As to non-white women, oh man, I can only imagine how it goes for them. Now I see why sistas and señoras tend to talk hella loud: it’s cuz no one wants to hear them. Including me, apparently, and I’m a brotha. Well, I blame the white side of me for being like that.

Eventually, one lawyer wrote Alicia back privately, basically saying, “I hear you, but the court got it right, so tough luck.”

And she considered that a win.

What struck me was that she didn’t care about the substance of his message—she just cared that he heard her.

That blew my mind. Because from my perspective, folks usually hear me—they just tell me I’m wrong, which I can’t stand. And it’s not lost on me that my burning desire to be right often robs my peace. As Popeye says, “I am what I am.” Or as my vaguely militant friend and professional mentor who grew up in the ghetto in Kansas City puts it, “you is what you is.”

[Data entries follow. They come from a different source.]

Record Candidate := {
  c_username : string;
  c_role : string;
  distance : float;
}.

(** [list.sort(key=...)] compares keys with [<] only and is stable: an item
    goes behind every item already placed whose key is not greater. On keys
    that [<] orders totally every stable sort returns this list; with a NaN
    among the keys the order that Python's merge sort leaves depends on the
    comparisons it happens to make, and this definition does not follow
    it. *)
Fixpoint insert_by_key {A} (key : A → float) (x : A) (l : list A) : list A :=
  match l with
  | [] => [x]
  | y :: l' => if (key x <? key y)%float then x :: l else y :: insert_by_key key x l'
  end.

Definition list_sort {A} (key : A → float) (l : list A) : list A :=
  fold_left (λ acc x, insert_by_key key x acc) l [].

(** The loop over [list_users()] that fills [candidates]. *)
Fixpoint candidates_of `{Env} (probe : list float) (rows : list UserRow) (candidates : list Candidate)
    : Result (list Candidate) :=
  match rows with
  | [] => Return candidates
  | u :: rows' =>
      let emb := Db.embedding u in
      match cosine_distance probe emb with
      | Raise e => Raise e
      | Return dist =>
          candidates_of probe rows'
            (candidates ++ [ {| c_username := username u; c_role := Db.role u;
                                distance := dist |} ])%list
      end
  end.

Definition candidate_json (c : Candidate) : json :=
  JDict [("username", JStr (c_username c)); ("role", JStr (c_role c));
         ("distance", JFloat (distance c))].

Record SearchResponse := {
  sr_results : list Candidate;
  sr_match_threshold : float;
}.

Definition search `{Env} (client : option string) (image : bytes) (top_k : Z)
    (creds : option HTTPAuthorizationCredentials) : M SearchResponse :=
  user ← get_current_user creds;
  let ip := _client_ip client in
  let b := image in
  match extract_embedding b with
  | Raise (ValueError e) =>
      log_event "search_error" (Some (str_of (cu_username user)))
        (Some ip) [("error", JStr e)];;
      raise (HTTPException 400 (JStr e))
  | Raise e => raise e
  | Return r =>
      if negb (quality_ok r)
      then raise (HTTPException 400
                    (JDict [("error", JStr "quality_gate");
                            ("detail", JOpt JStr (quality_reason r))]))
      else if negb (face_count r =? 1)
      then raise (HTTPException 400
                    (JDict [("error", JStr "invalid_face_count");
                            ("face_count", JInt (face_count r))]))
      else
        rows ← list_users;
        candidates ← call (candidates_of (embedding r) rows []);
        let candidates := list_sort distance candidates in
        let results := take (Z.to_nat (Z.max 1 (Z.min top_k 25))) candidates in
        log_event "search_success"
          (Some (str_of (cu_username user))) (Some ip)
          [("top_k", JInt top_k); ("returned", JInt (Z.of_nat (length results)))];;
        mret {| sr_results := results; sr_match_threshold := MATCH_THRESHOLD |}
  end.

Definition admin_set_role `{Env} (username role : string) (client : option string)
    (creds : option HTTPAuthorizationCredentials) : M json :=
  admin ← require_role ["admin"] creds;
  let ip := _client_ip client in
  let role := str_lower (str_strip role) in
  if negb (bool_decide (role ∈ ALLOWED_ROLES))
  then raise (HTTPException 400
                (JStr "Invalid role. Allowed: ['admin', 'analyst', 'user']"))
  else
    ok ← set_user_role username role;
    if negb ok
    then raise (HTTPException 404 (JStr "User not found"))
    else
      log_event "admin_set_role"
        (Some (str_of (cu_username admin))) (Some ip)
        [("target", JStr username); ("role", JStr role)];;
      mret (JDict [("ok", JBool true); ("username", JStr username); ("role", JStr role)]).

Definition admin_events `{Env} (limit : Z) (creds : option HTTPAuthorizationCredentials)
    : M (list EventRow) :=
  _ ← require_role ["admin"; "analyst"] creds;
  list_events limit.

End App.

(** ** Running a computation *)

Import Db Security.

(** The world a computation leaves behind, and what it returned. *)
Definition exec {A} (m : M A) (w : World) : World := (m w).2.
Definition outcome {A} (m : M A) (w : World) : Result A := (m w).1.

(** [keeps f m]: running [m] never changes the part [f] of the world,
    whether [m] returns or raises. *)
Definition keeps {A B} (f : World → B) (m : M A) : Prop :=
  ∀ w, f (exec m w) = f w.

(** The world after the lockout check that opens [/verify]. *)
Definition checked (w : World) : World := with_ticks (S (ticks w)) w.

(** What [get_state] finds under a key: the stored row, or the default of
    security.py when there is none. *)
Definition stored (username : option string) (ip : string) (w : World) : LockoutState :=
  match auth_state w !! _key username ip with
  | None => {| fails := 0; locked_until := 0 |}
  | Some v => v
  end.

(** [n] calls of [register_fail] for one key, one after the other. *)
Fixpoint register_fail_times `{Env} (n : nat) (username : option string) (ip : string)
    (w : World) : World :=
  match n with
  | O => w
  | S n' => register_fail_times n' username ip (exec (register_fail username ip) w)
  end.

(** ** A small concrete environment, to run the definitions on *)

Definition float_of_Z (z : Z) : float := PrimFloat.of_uint63 (Uint63.of_Z z).

(** A buffer that starts with the byte 0xff is no image; any other is an
    image of one row, a pixel per byte. *)
Definition demo_decode (b : bytes) : option Image :=
  match b with
  | [] | Byte.xff :: _ => None
  | _ => Some {| pixels := [map (λ x, Z.of_N (Byte.to_N x)) b] |}
  end.

(** A BLAS that rounds every product and adds the products up from the
    left. *)
Definition ddot_left (a b : list float) : float :=
  fold_left (λ acc p, (acc + p.1 * p.2)%float) (combine a b) 0%float.

(** The clock starts at 1000 and advances one second per reading; an image
    is its bytes, one row of pixels; the one face found in it has the pixel
    values as its encoding; every image is sharp and well lit; two frames
    differ by 25.5 in the mean. *)
Definition demo_env : Env := {|
  clock := λ n, 1000 + Z.of_nat n;
  SECRET_KEY := "dev-insecure-secret-change-me";
  ACCESS_TOKEN_TTL_SECONDS := 3600;
  hmac_sha256 := λ key input, key +:+ "/" +:+ input.1;
  imdecode_color := demo_decode;
  imdecode_gray := demo_decode;
  cvtColor_BGR2RGB := λ img, img;
  cvtColor_BGR2GRAY := λ img, img;
  laplacian_var := λ _, 100%float;
  mean_gray := λ _, 128%float;
  face_encodings := λ img, map (map float_of_Z) (pixels img);
  mean_absdiff_256 := λ _ _, 25.5%float;
  cblas_ddot := ddot_left;
  format_1f := λ _, "0.0";
  str_strip := λ s, s;
  str_lower := λ s, s;
|}.

(** A decoder that fails on every image and a clock like the demo one. *)
Definition blind_env : Env := {|
  clock := λ n, 1000 + Z.of_nat n;
  SECRET_KEY := "other";
  ACCESS_TOKEN_TTL_SECONDS := 1;
  hmac_sha256 := λ _ _, "";
  imdecode_color := λ _, None;
  imdecode_gray := λ _, None;
  cvtColor_BGR2RGB := λ img, img;
  cvtColor_BGR2GRAY := λ img, img;
  laplacian_var := λ _, 0%float;
  mean_gray := λ _, 0%float;
  face_encodings := λ _, [];
  mean_absdiff_256 := λ _ _, 0%float;
  cblas_ddot := ddot_left;
  format_1f := λ _, "";
  str_strip := λ s, s;
  str_lower := λ s, s;
|}.

(** ** register_fail, cut at its database transactions

    [register_fail] runs [get_state], which is one transaction on its own
    connection, then reads the clock and computes, then runs [set_state],
    a second transaction on a second connection. Nothing in security.py or
    db.py holds a lock from the first to the second, so when several calls
    run in several worker threads or processes on one database file, the
    transactions of one call may fall between those of another. *)

Module Interleave.

Inductive Call :=
| Start
| Loaded (state : LockoutState)
| Done (result : Z * bool * Z).
(** * Everyday Tasks Hub backend (src/server.js): a shallow embedding

    The server keeps four module-level stores (hub states, the Alexa
    identifier mapping with its counter, registered profiles) and serves
    eight HTTP endpoints over them.  This file embeds the store logic and
    the handlers as Rocq functions and proves properties of them.

    Modelling conventions, used throughout:

    - A JavaScript object used as a dictionary or as a JSON record is the
      finite map [gmap string _] of its own properties.  The source reads
      and writes properties through the prototype chain; the finite map
      and the object agree as long as no lookup or assignment uses the
      name of a property of [Object.prototype] ([constructor],
      [__proto__], ...) on an object that does not own it, and no
      prototype has been changed.  [ordinary_request] describes the
      requests for which this is so.  Statements about the handlers are
      made for such requests, on the states that the server reaches
      through such requests, unless they hold of the source for every
      request.  [Prototype.deepMerge] is the merge with the prototype
      chain taken into account.
    - Strings are byte strings (the UTF-8 form of the text).
      [toLowerCase] and [substring] are the JavaScript functions on
      ASCII text only; statements that depend on them ask for ASCII text.
    - JSON numbers are payload only (no arithmetic is done on them); they
      are carried as integers.
    - Request bodies have the shape documented above each handler in the
      source ([userId], [displayName], [name] are strings when present,
      [state] is an object when present).
    - [new Date().toISOString()] reads an external clock.  The clock is an
      oracle [clock : nat -> string] giving the string returned by the
      n-th read; the server state counts the reads made so far.
    - What [console.log] prints is not modelled; the conversion of its
      arguments to strings is, where it can throw (line 215). *)

From stdpp Require Import gmap strings list fin_maps pretty.

#[local] Set Warnings "-register-all".

(** ** JavaScript strings *)

Module JsString.

(** [s.startsWith(p)] *)
Definition startsWith (s p : string) : bool := String.prefix p s.

(** [s.includes(k)]: [k] occurs in [s] at some offset. *)
Fixpoint includes (s k : string) : bool :=
  String.prefix k s ||
  match s with
  | EmptyString => false
  | String _ s' => includes s' k
  end.

Definition lower_ascii (c : Ascii.ascii) : Ascii.ascii :=
  let n := Ascii.nat_of_ascii c in
  if (65 <=? n)%nat && (n <=? 90)%nat then Ascii.ascii_of_nat (n + 32) else c.

(** [s.toLowerCase()] on ASCII text; bytes above 127 are kept, where
    JavaScript lower-cases the characters they encode. *)
Fixpoint toLowerCase (s : string) : string :=
  match s with
  | EmptyString => EmptyString
  | String c s' => String (lower_ascii c) (toLowerCase s')
  end.

(** [s.substring(0, n)] on ASCII text, where a byte is a UTF-16 code
    unit. *)
Definition substring0 (n : nat) (s : string) : string := String.substring 0 n s.

(** Truthiness of a string: only the empty string is falsy. *)
Definition truthy (s : string) : bool :=
  match s with EmptyString => false | String _ _ => true end.

(** Text made of ASCII characters only: every byte is below 128. *)
Fixpoint is_ascii (s : string) : bool :=
  match s with
  | EmptyString => true
  | String c s' => (Ascii.nat_of_ascii c <? 128)%nat && is_ascii s'
  end.




End JsString.

Import JsString.

(** ** JSON-like values *)

(** The values that flow through the server: parsed JSON plus
    [undefined], which [deepMerge] tests for explicitly. *)
Inductive value : Type :=
  | VUndefined
  | VNull
  | VBool (b : bool)
  | VNum (n : Z)
  | VStr (s : string)
  | VArr (elems : list value)
  | VObj (props : gmap string value).

Abbreviation obj := (gmap string value).

(** [o[key]]: a missing property reads as [undefined]. *)
Definition get (o : obj) (key : string) : value :=
  match o !! key with
  | Some v => v
  | None => VUndefined
  end.

(** [v !== null && typeof v === 'object' && !Array.isArray(v)] *)
Definition is_plain_object (v : value) : bool :=
  match v with
  | VObj _ => true
  | _ => false
  end.

Definition is_undefined (v : value) : bool :=
  match v with
  | VUndefined => true
  | _ => false
  end.

(** [`${v}`], the conversion of [v] to a string in a template literal,
    throws a [TypeError] for an object that owns a property [toString]:
    a property read from JSON is not callable, and the inherited
    [valueOf] returns the object itself.  An array is converted by
    joining its converted elements (null and undefined give the empty
    string).  Everything else converts. *)
Fixpoint converts_to_string (v : value) : bool :=
  match v with
  | VObj props => bool_decide (props !! "toString" = None)
  | VArr elems => forallb converts_to_string elems
  | _ => true
  end.

(** JavaScript truthiness of a value. *)
Definition truthy_value (v : value) : bool :=
  match v with
  | VUndefined | VNull => false
  | VBool b => b
  | VNum n => negb (n =? 0)%Z
  | VStr s => truthy s
  | VArr _ | VObj _ => true
  end.

(** ** Recursive merge (server.js, lines 129-150)

    [result] starts as a copy of [target]; the loop visits every property
    of [source] and assigns into [result].  This is the merge on own
    properties: [target] and [source] are records whose prototype is an
    [Object.prototype] without enumerable properties, and no record of
    [source] has a key [__proto__] ([Prototype.deepMerge] below lifts
    both restrictions).  The function recurses on [source], which is a
    record at every call site ([state || {}] in the handler for a
    request body of the documented shape, a value that passed the
    plain-object test in the recursive call); the last branch is there
    for totality only. *)
Fixpoint deepMerge (target : obj) (source : value) {struct source} : obj :=
  match source with
  | VObj src =>
      map_fold
        (fun key sv result =>
           if is_undefined sv then result
           else
             match sv, get target key with
             | VObj _, VObj t => <[key := VObj (deepMerge t sv)]> result
             | _, _ => <[key := sv]> result
             end)
        target src
  | _ => target
  end.

(** The body of the [for ... in] loop, for one property of [source]. *)
Definition merge_step (target : obj) (key : string) (sv : value) (result : obj) : obj :=
  if is_undefined sv then result
  else
    match sv, get target key with
    | VObj _, VObj t => <[key := VObj (deepMerge t sv)]> result
    | _, _ => <[key := sv]> result
    end.

(** What the spec's merge rule prescribes for one key, given what the
    existing state and the update hold there. *)
Definition merge_rule (existing incoming : option value) : option value :=
  match incoming with
  | None | Some VUndefined => existing
  | Some (VObj s) =>
      match existing with
      | Some (VObj t) => Some (VObj (deepMerge t (VObj s)))
      | _ => Some (VObj s)
      end
  | Some v => Some v
  end.

(** ** The merge and the prototype chain

    The loop of [deepMerge] is [for (const key in source)] without an
    own-property test, and it reads [target[key]] and assigns
    [result[key]].  For records created by [JSON.parse] or by an object
    literal (their prototype is [Object.prototype]) this differs from the
    merge on own properties in two ways. *)

(** The names of the properties that [Object.prototype] has when the
    module is loaded.  None of them is enumerable; [__proto__] is an
    accessor, the others are functions. *)
Definition Object_prototype_names : list string :=
  ["__proto__"; "constructor"; "hasOwnProperty"; "isPrototypeOf";
   "propertyIsEnumerable"; "toLocaleString"; "toString"; "valueOf";
   "__defineGetter__"; "__defineSetter__"; "__lookupGetter__"; "__lookupSetter__"].

Definition inherited_name (key : string) : bool :=
  bool_decide (key ∈ Object_prototype_names).

Module Prototype.

(** [result[key] = x] sets the prototype of [result] (or does nothing)
    and creates no property when [key] is [__proto__] and [result], a
    copy of [target], does not own a property of that name: the
    assignment then reaches the accessor of [Object.prototype].  A
    record that owns a property [__proto__] (as [JSON.parse] creates it
    for a key of that name) is assigned like any other. *)
Definition sets_prototype (target : obj) (key : string) : bool :=
  bool_decide (key = "__proto__") && bool_decide (target !! key = None).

Later, I asked Jodi if Alicia was an anomaly. She said no—most women just want to be heard. And later still, when Jodi was trying to put me on the defensive and I was dodging her verbal bullets like Neo in the Matrix, she finally dropped the code in simple manspeak:

“I just want to be heard.”

Up to that moment, I was too busy bobbing and weaving like a spiritual Pernell “Sweet Pea” Whitaker (bless his soul) to really listen.

But hearing that shifted something in me and motivated me to raise my game. If you stay with a woman long enough, the game only gets harder—like going from playing 2K on rookie-level difficulty to Hall of Fame.

When someone is on some BS, “I don’t view it that way” is a perfectly adequate response.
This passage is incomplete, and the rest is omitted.